### RECORDS SHOWN
- Opening Delimiter -

(** The value of an [ExponentPart] at the front of [s]; [0] when there
    is none (an [e] that no digit follows is not part of the literal). *)
Definition read_exponent (s : string) : Z :=
  match s with
  | String c r =>
      if bool_decide (c = "e"%char) || bool_decide (c = "E"%char) then
        let '(neg, r') :=
          match r with
          | String "+"%char r' => (false, r')
          | String "-"%char r' => (true, r')
          | _ => (false, r)
          end in
        let '(v, cnt, _) := read_digits r' 0 0 in
        if cnt =? 0 then 0 else if neg then - v else v
      else 0
  | EmptyString => 0
  end.

(** The longest prefix of [s] that is a [StrUnsignedDecimalLiteral]:
    [Infinity], digits with an optional fraction and exponent, or a
    fraction that starts with the point. *)
Definition parse_unsigned (neg : bool) (s : string) : number :=
  if String.prefix "Infinity" s then S754_infinity neg
  else
    let '(ip, ic, r1) := read_digits s 0 0 in
    match r1 with
    | String "."%char r2 =>
        let '(fp, fc, r3) := read_digits r2 ip 0 in
        if (ic =? 0) && (fc =? 0) then NaN
        else of_decimal neg fp (read_exponent r3 - fc)
    | _ => if ic =? 0 then NaN else of_decimal neg ip (read_exponent r1)
    end.

(** The global [parseFloat]: leading white space is dropped, the longest
    prefix that is a decimal literal is converted, and [NaN] is returned
    when no prefix is one. *)
Definition parseFloat (s : string) : number :=
  let t := trim_start s in
  match t with
  | String "+"%char r => parse_unsigned false r
  | String "-"%char r => parse_unsigned true r
  | _ => parse_unsigned false t
  end.

End JsString.

Export JsString.

(** ** JavaScript values

    The values a [DataRecord] field holds: the JSON scalars, and
    [undefined] for what a missing property reads as. *)

Inductive JsValue : Type :=
  | JsUndefined
  | JsNull
  | JsBoolean (b : bool)
  | JsNumber (n : number)
  | JsString (s : string).

#[global] Instance JsValue_eq_dec : EqDecision JsValue.
Proof. solve_decision. Defined.

(** The [typeof] operator. *)
Definition typeof (v : JsValue) : string :=
  match v with
  | JsUndefined => "undefined"
  | JsNull => "object"
  | JsBoolean _ => "boolean"
  | JsNumber _ => "number"
  | JsString _ => "string"
  end.

(** [String(v)] *)
Definition ToString (v : JsValue) : string :=
  match v with
  | JsUndefined => "undefined"
  | JsNull => "null"
  | JsBoolean b => if b then "true" else "false"
  | JsNumber n => Number.toString n
  | JsString s => s
  end.

(** ** Records and tables ([types/index.ts])

    [DataRecord] is an object with string keys.  It is kept as the list
    of its own properties in property order, which is the order
    [Object.keys] reports; a key occurs once. *)

Abbreviation DataRecord := (list (string * JsValue)).
(** * SentimentAnalysis.py: a shallow embedding and its verified properties

    The development follows the classes of [SentimentAnalysis.py]:
    [ReviewScraper] (concurrent page scraping, JSON snapshot),
    [SentimentAnalyzer] (lexicon scoring), [ReportGenerator] (the printed
    reports).  Module [Py] holds the part of the Python runtime the program
    relies on: exceptions, [str] methods, insertion-ordered [dict], true
    division and the [.4%] format. *)

From Stdlib Require Import ZArith QArith Qround Qabs Lqa List String Ascii Bool Lia.
From Stdlib Require Import Permutation DecimalString.
From Stdlib Require DecimalPos DecimalZ.
Import ListNotations.

Set Warnings "-register-all,-notation-for-abbreviation".


Local Open Scope list_scope.
Local Open Scope string_scope.
Local Open Scope Z_scope.

(* ================================================================== *)
(** * The Python runtime the program uses *)
(* ================================================================== *)

Module Py.

(** Exceptions the program can meet. *)
Inductive exn : Type :=
| IndexError
| ZeroDivisionError
| TypeError
| KeyError
| RequestException.

(** A Python call either returns a value or raises. *)
Inductive result (A : Type) : Type :=
| Return (a : A)
| Raise (e : exn).
Arguments Return {A} a.
Arguments Raise {A} e.

Definition bind {A B} (m : result A) (f : A -> result B) : result B :=
  match m with
  | Return a => f a
  | Raise e => Raise e
  end.

Definition raised {A} (m : result A) : bool :=
  match m with Return _ => false | Raise _ => true end.

(** ** Strings

    A [str] is modelled as a [string] whose characters are the code points
    below 256. *)

Definition nl : string := String (ascii_of_nat 10) EmptyString.
Definition tab : string := String (ascii_of_nat 9) EmptyString.

(** [str.isspace] on the code points below 256: TAB..CR, FS..US, space,
    NEL and the no-break space. *)
Definition isspace (c : ascii) : bool :=
  let n := nat_of_ascii c in
  ((9 <=? n) && (n <=? 13) || (28 <=? n) && (n <=? 32)
   || (n =? 133) || (n =? 160))%nat.

Fixpoint lstrip (s : string) : string :=
  match s with
  | EmptyString => EmptyString
  | String c s' => if isspace c then lstrip s' else s
  end.

Fixpoint rstrip (s : string) : string :=
  match s with
  | EmptyString => EmptyString
  | String c s' =>
      match rstrip s' with
      | EmptyString => if isspace c then EmptyString else String c EmptyString
      | r => String c r
      end
  end.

- Closing Delimiter -

### WHAT YOU NEED TO DO
The whole listing above should be output again exactly.

### RESULT
(** The value of an [ExponentPart] at the front of [s]; [0] when there
    is none (an [e] that no digit follows is not part of the literal). *)
Definition read_exponent (s : string) : Z :=
  match s with
  | String c r =>
      if bool_decide (c = "e"%char) || bool_decide (c = "E"%char) then
        let '(neg, r') :=
          match r with
          | String "+"%char r' => (false, r')
          | String "-"%char r' => (true, r')
          | _ => (false, r)
          end in
        let '(v, cnt, _) := read_digits r' 0 0 in
        if cnt =? 0 then 0 else if neg then - v else v
      else 0
  | EmptyString => 0
  end.

(** The longest prefix of [s] that is a [StrUnsignedDecimalLiteral]:
    [Infinity], digits with an optional fraction and exponent, or a
    fraction that starts with the point. *)
Definition parse_unsigned (neg : bool) (s : string) : number :=
  if String.prefix "Infinity" s then S754_infinity neg
  else
    let '(ip, ic, r1) := read_digits s 0 0 in
    match r1 with
    | String "."%char r2 =>
        let '(fp, fc, r3) := read_digits r2 ip 0 in
        if (ic =? 0) && (fc =? 0) then NaN
        else of_decimal neg fp (read_exponent r3 - fc)
    | _ => if ic =? 0 then NaN else of_decimal neg ip (read_exponent r1)
    end.

(** The global [parseFloat]: leading white space is dropped, the longest
    prefix that is a decimal literal is converted, and [NaN] is returned
    when no prefix is one. *)
Definition parseFloat (s : string) : number :=
  let t := trim_start s in
  match t with
  | String "+"%char r => parse_unsigned false r
  | String "-"%char r => parse_unsigned true r
  | _ => parse_unsigned false t
  end.

End JsString.

Export JsString.

(** ** JavaScript values

    The values a [DataRecord] field holds: the JSON scalars, and
    [undefined] for what a missing property reads as. *)

Inductive JsValue : Type :=
  | JsUndefined
  | JsNull
  | JsBoolean (b : bool)
  | JsNumber (n : number)
  | JsString (s : string).

#[global] Instance JsValue_eq_dec : EqDecision JsValue.
Proof. solve_decision. Defined.

(** The [typeof] operator. *)
Definition typeof (v : JsValue) : string :=
  match v with
  | JsUndefined => "undefined"
  | JsNull => "object"
  | JsBoolean _ => "boolean"
  | JsNumber _ => "number"
  | JsString _ => "string"
  end.

(** [String(v)] *)
Definition ToString (v : JsValue) : string :=
  match v with
  | JsUndefined => "undefined"
  | JsNull => "null"
  | JsBoolean b => if b then "true" else "false"
  | JsNumber n => Number.toString n
  | JsString s => s
  end.

(** ** Records and tables ([types/index.ts])

    [DataRecord] is an object with string keys.  It is kept as the list
    of its own properties in property order, which is the order
    [Object.keys] reports; a key occurs once. *)

Abbreviation DataRecord := (list (string * JsValue)).
(** * SentimentAnalysis.py: a shallow embedding and its verified properties

    The development follows the classes of [SentimentAnalysis.py]:
    [ReviewScraper] (concurrent page scraping, JSON snapshot),
    [SentimentAnalyzer] (lexicon scoring), [ReportGenerator] (the printed
    reports).  Module [Py] holds the part of the Python runtime the program
    relies on: exceptions, [str] methods, insertion-ordered [dict], true
    division and the [.4%] format. *)

From Stdlib Require Import ZArith QArith Qround Qabs Lqa List String Ascii Bool Lia.
From Stdlib Require Import Permutation DecimalString.
From Stdlib Require DecimalPos DecimalZ.
Import ListNotations.

Set Warnings "-register-all,-notation-for-abbreviation".


Local Open Scope list_scope.
Local Open Scope string_scope.
Local Open Scope Z_scope.

(* ================================================================== *)
(** * The Python runtime the program uses *)
(* ================================================================== *)

Module Py.

(** Exceptions the program can meet. *)
Inductive exn : Type :=
| IndexError
| ZeroDivisionError
| TypeError
| KeyError
| RequestException.

(** A Python call either returns a value or raises. *)
Inductive result (A : Type) : Type :=
| Return (a : A)
| Raise (e : exn).
Arguments Return {A} a.
Arguments Raise {A} e.

Definition bind {A B} (m : result A) (f : A -> result B) : result B :=
  match m with
  | Return a => f a
  | Raise e => Raise e
  end.

Definition raised {A} (m : result A) : bool :=
  match m with Return _ => false | Raise _ => true end.

(** ** Strings

    A [str] is modelled as a [string] whose characters are the code points
    below 256. *)

Definition nl : string := String (ascii_of_nat 10) EmptyString.
Definition tab : string := String (ascii_of_nat 9) EmptyString.

(** [str.isspace] on the code points below 256: TAB..CR, FS..US, space,
    NEL and the no-break space. *)
Definition isspace (c : ascii) : bool :=
  let n := nat_of_ascii c in
  ((9 <=? n) && (n <=? 13) || (28 <=? n) && (n <=? 32)
   || (n =? 133) || (n =? 160))%nat.

Fixpoint lstrip (s : string) : string :=
  match s with
  | EmptyString => EmptyString
  | String c s' => if isspace c then lstrip s' else s
  end.

Fixpoint rstrip (s : string) : string :=
  match s with
  | EmptyString => EmptyString
  | String c s' =>
      match rstrip s' with
      | EmptyString => if isspace c then EmptyString else String c EmptyString
      | r => String c r
      end
  end.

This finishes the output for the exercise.